Source: Novartis press release


AG-120 Receives Orphan Drug Designation for the Treatment of AML

The U.S. FDA granted orphan drug designation to AG-120 for the treatment of acute myeloid leukemia (AML). AG-120 is an oral, first-in-class IDH1 mutant inhibitor, which is currently being evaluated in a phase I clinical trial in patients with IDH1-mutant positive AML.

Preliminary reports from the ongoing phase I study found that AG-120 demonstrated clinical activity and a favorable safety profile in 57 patients. The overall treatment response rate was 31 percent and the complete remission rate was 15 percent. Patients who have responded to treatment have remained on AG-120 for up to 11 months, with 79 percent of responders receiving treatment for at least three months.

The most commonly reported adverse events associated with AG-120 in this trial included fatigue, diarrhea, pyrexia, and nausea. So far, 13 deaths have been reported among study participants, though the researchers did not attribute any mortalities as related to treatment.

An additional three expansion cohorts consisting of 175 AML patients are expected to be studied.

Source: Agios Pharmaceuticals news release


APTO-253 Receives FDA’s Orphan Designation for the Treatment of AML

The U.S. FDA has granted orphan drug designation for APTO-253 for the treatment of patients with acute myeloid leukemia (AML). The drug is a first-in-class inducer of the Krüppel-like factor 4 (KLF4) gene and is currently being evaluated in a phase Ib trial in patients with AML, high-risk myelodysplastic syndromes, and other hematologic malignancies.

Epigenetic suppression of the KLF4 gene acts as a key transforming event in AML and, through its unique mechanism of action, APTO-253 exhibited strong activity to kill AML cells as both a single-agent and in combination with other agents, according to preclinical studies. Those reports also showed that APTO-253 had a favorable safety profile with no evidence of suppression of the normal bone marrow.

Source: Aptose Biosciences press release


FDA Introduces New Simplified REMS Tracking

On June 17, 2015, the U.S. FDA rolled out an updated website for its Risk Evaluation and Mitigation Strategies (REMS). The website aims to make REMS more accessible and the process of finding an REMS and determining when it had been updated to reflect new information easier for users.

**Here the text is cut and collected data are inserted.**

(** * Dive-computer communication core: Cressi Leonardo, Uwatec Smart, sockets

    A shallow embedding of the parts of [cressi_leonardo.c], [uwatec_smart.c]
    and [socket.c] that the specification talks about, followed by the
    theorems that settle each specified property.

    Conventions of the embedding:
    - a C array handed over as (pointer, size) is a [list byte] whose length
      is the size; a pointer into an array is the suffix of the list that
      starts at the pointed element ([ptr data off] is [data + off]);
    - [unsigned int] values are [Z]; where an operation can leave the 32-bit
      range the wrap-around is written out with [u32] (with [usub] for a
      difference of two values of the type);
    - a read or write outside an object is undefined behaviour in C: the
      model reports it as [Fault];
    - the operating system and the device are scripts of responses that the
      code consumes, one element per call. *)

From Stdlib Require Import ZArith List Bool Lia.
From Stdlib Require Import Strings.Byte.
From Stdlib Require Strings.String Strings.Ascii.
Import ListNotations.
Local Open Scope Z_scope.

(* ================================================================== *)
(** * Part I: the embedding *)
(* ================================================================== *)

(** ** Status codes, integers and byte arrays *)

Inductive dc_status_t : Type :=
  | DC_STATUS_SUCCESS
  | DC_STATUS_DONE
  | DC_STATUS_UNSUPPORTED
  | DC_STATUS_INVALIDARGS
  | DC_STATUS_NOMEMORY
  | DC_STATUS_NODEVICE
  | DC_STATUS_NOACCESS
  | DC_STATUS_IO
  | DC_STATUS_TIMEOUT
  | DC_STATUS_PROTOCOL
  | DC_STATUS_DATAFORMAT
  | DC_STATUS_CANCELLED.

Definition status_eqb (a b : dc_status_t) : bool :=
  match a, b with
  | DC_STATUS_SUCCESS, DC_STATUS_SUCCESS
  | DC_STATUS_DONE, DC_STATUS_DONE
  | DC_STATUS_UNSUPPORTED, DC_STATUS_UNSUPPORTED
  | DC_STATUS_INVALIDARGS, DC_STATUS_INVALIDARGS
  | DC_STATUS_NOMEMORY, DC_STATUS_NOMEMORY
  | DC_STATUS_NODEVICE, DC_STATUS_NODEVICE
  | DC_STATUS_NOACCESS, DC_STATUS_NOACCESS
  | DC_STATUS_IO, DC_STATUS_IO
  | DC_STATUS_TIMEOUT, DC_STATUS_TIMEOUT
  | DC_STATUS_PROTOCOL, DC_STATUS_PROTOCOL
  | DC_STATUS_DATAFORMAT, DC_STATUS_DATAFORMAT
  | DC_STATUS_CANCELLED, DC_STATUS_CANCELLED => true
  | _, _ => false
  end.

(** What a call does: it returns a status, or it touches memory outside the
    objects it was given, or (socket waits only) it never returns. *)
Inductive outcome : Type :=
  | Returns (rc : dc_status_t)
  | Fault
  | Hangs.

(** Wrap-around of [unsigned int]. *)
Definition u32 (x : Z) : Z := x mod 2 ^ 32.

(** The value of a byte. *)
Definition b2z (b : byte) : Z := Z.of_N (Byte.to_N b).

(** [data + off]. *)
Definition ptr (data : list byte) (off : Z) : list byte :=
  skipn (Z.to_nat off) data.

(** [size]: the number of elements of an array. *)
Definition size_of (data : list byte) : Z := Z.of_nat (length data).

(** The [n] bytes at a pointer; [None] when fewer than [n] are left in the
    object. *)
Definition bytes_at (p : list byte) (n : Z) : option (list byte) :=
  if n <=? size_of p then Some (firstn (Z.to_nat n) p) else None.

(** Modelled from the spec: [array_uint16_le], the little-endian 16-bit
    integer at a pointer (array.h is not part of the sources). *)
Definition array_uint16_le (p : list byte) : option Z :=
  match p with
  | b0 :: b1 :: _ => Some (b2z b0 + Z.shiftl (b2z b1) 8)
  | _ => None
  end.

(** Modelled from the spec: [array_uint16_be], the big-endian 16-bit integer
    at a pointer. *)
Definition array_uint16_be (p : list byte) : option Z :=
  match p with
  | b0 :: b1 :: _ => Some (Z.shiftl (b2z b0) 8 + b2z b1)
  | _ => None
  end.

(** Modelled from the spec: [array_uint32_le], the little-endian 32-bit
    integer at a pointer. *)
Definition array_uint32_le (p : list byte) : option Z :=
  match p with
  | b0 :: b1 :: b2 :: b3 :: _ =>
      Some (b2z b0 + Z.shiftl (b2z b1) 8 + Z.shiftl (b2z b2) 16
            + Z.shiftl (b2z b3) 24)
  | _ => None
  end.

(** The four bytes of a 32-bit value, least significant first (the inverse of
    [array_uint32_le]; used to say which bytes a stored timestamp holds). *)
Definition z2b (x : Z) : byte :=
  match Byte.of_N (Z.to_N (x mod 256)) with
  | Some b => b
  | None => x00
  end.

Definition uint32_le_bytes (x : Z) : list byte :=
  [z2b x; z2b (Z.shiftr x 8); z2b (Z.shiftr x 16); z2b (Z.shiftr x 24)].

Definition bytes_eqb (a b : list byte) : bool :=
  if list_eq_dec Byte.byte_eq_dec a b then true else false.

(** Modelled from the spec: [array_isequal (p, n, v)], whether the [n] bytes
    at [p] all equal [v]. *)
Definition array_isequal (p : list byte) (n : Z) (v : byte) : option bool :=
  match bytes_at p n with
  | Some bs => Some (forallb (Byte.eqb v) bs)
  | None => None
  end.

(** [memcmp (p, q, n) == 0]. *)
Definition memcmp_eq0 (p q : list byte) (n : Z) : option bool :=
  match bytes_at p n, bytes_at q n with
  | Some a, Some b => Some (bytes_eqb a b)
  | _, _ => None
  end.

(** [memcpy (dst + doff, src, n)]: the new contents of the object [dst]. *)
Definition memcpy (dst : list byte) (doff : Z) (src : list byte) (n : Z)
  : option (list byte) :=
  match bytes_at src n with
  | Some bs =>
      if doff + n <=? size_of dst
      then Some (firstn (Z.to_nat doff) dst ++ bs
                 ++ skipn (Z.to_nat (doff + n)) dst)
      else None
  | None => None
  end.

(** [memset (dst, v, n)] over a whole [n]-byte array. *)
Definition memset (v : byte) (n : Z) : list byte := repeat v (Z.to_nat n).

(** The dive callback: (data, size, fingerprint, fsize, userdata), returning
    nonzero ([true]) to go on; [U] is the type behind [void *userdata]. *)
Definition dc_dive_callback_t (U : Type) : Type :=
  list byte -> Z -> list byte -> Z -> U -> bool * U.

(** ** The ring buffer helper *)

Module Ringbuffer.

(** Modelled from the spec: the circular distance from [a] to [b] in a ring
    of [size] bytes (ringbuffer.c is not part of the sources); with mode 0
    equal pointers are an empty range. *)
Definition distance (a b mode size : Z) : Z :=
  if a <? b then (b - a) mod size
  else if a >? b then size - (a - b) mod size
  else if mode =? 0 then 0 else size.

Definition ringbuffer_distance (a b mode rb_begin rb_end : Z) : Z :=
  distance a b mode (rb_end - rb_begin).

End Ringbuffer.

(** ** Device handles

    [dc_device_t *abstract] points to one of the family structures; the
    vtable pointer that [ISINSTANCE] inspects is the constructor. *)

Record cressi_leonardo_device_t : Type := mk_leonardo {
  fingerprint : list byte            (* unsigned char fingerprint[5] *)
}.

Record uwatec_smart_device_t : Type := mk_smart {
  timestamp : Z;
  devtime : Z;
  systime : Z
}.

Inductive dc_device_t : Type :=
  | LeonardoDevice (d : cressi_leonardo_device_t)
  | SmartDevice (d : uwatec_smart_device_t)
  | OtherDevice.

(** ** Cressi Leonardo *)

Module CressiLeonardo.

Import Ringbuffer.

Definition SZ_MEMORY : Z := 32000.

Definition RB_LOGBOOK_BEGIN : Z := 0x0100.
Definition RB_LOGBOOK_END : Z := 0x1438.
Definition RB_LOGBOOK_SIZE : Z := 0x52.
Definition RB_LOGBOOK_COUNT : Z :=
  (RB_LOGBOOK_END - RB_LOGBOOK_BEGIN) / RB_LOGBOOK_SIZE.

Users can now find REMS guides containing a medication guide more simply, and the lists can be sorted by date of last update, as well as by brand name of the drug. Users can also download a complete list of REMS guides in addition to historical data via a structured data format.

Source: FDA news release


FDA Grants Orphan Drug Designation to New Hemophilia Drug

ATX-F8-117, a peptide therapy for the treatment of factor VIII intolerance, was recently granted the U.S. FDA’s orphan drug designation for patients with hemophilia A who currently have inhibitors or who are at risk for developing factor VIII inhibitors. Currently, no drugs are approved to prevent or treat the development of inhibitors.

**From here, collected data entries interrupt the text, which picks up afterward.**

Lemma model_of_row_quality wt oth r :
  Model.quality (model_of_row wt oth r)
  = if 0 <? row1 r + row2 r
    then (inject_Z (row1 r) / inject_Z (row1 r + row2 r))%Q else 0%Q.
Proof.
  unfold model_of_row, second_pass, no_target_pass, first_pass.
  destruct wt; destruct (target_positive (row3 r)) eqn:Ht; simpl; rewrite ?Ht; simpl;
    try reflexivity.
  destruct (Qpositive _); reflexivity.
Qed.

Lemma model_of_row_no_target wt oth r :
  target_positive (row3 r) = false ->
  Model.performance (model_of_row wt oth r) = None.
Proof.
  intros Ht. unfold model_of_row, second_pass, no_target_pass, first_pass.
  destruct wt; rewrite Ht; simpl; rewrite Ht; reflexivity.
Qed.

Lemma Forall2_map_right {A B : Type} (R : A -> B -> Prop) (f : A -> B) (l : list A) :
  (forall x, In x l -> R x (f x)) -> Forall2 R l (map f l).
Proof.
  induction l as [|x l IH]; intros H; simpl; constructor.
  - apply H. left. reflexivity.
  - apply IH. intros y Hy. apply H. right. exact Hy.
Qed.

Hemophilia A patients are typically treated with factor VIII to help with blood clotting; however, because these patients’ immune systems have had no or low exposure to factor VIII, they often do not tolerate the replacement factor VIII used to treat their condition. Consequently, up to 30 percent of these patients develop factor VIII inhibitor antibodies.

The development of these antibodies also significantly limits the treatment of this disorder, while also increasing the cost burden for hemophilia A patients. The two peptides in ATX-F8-117, derived from factor VIII, have the potential to treat and prevent inhibitor development in hemophilia A patients treated with factor VIII.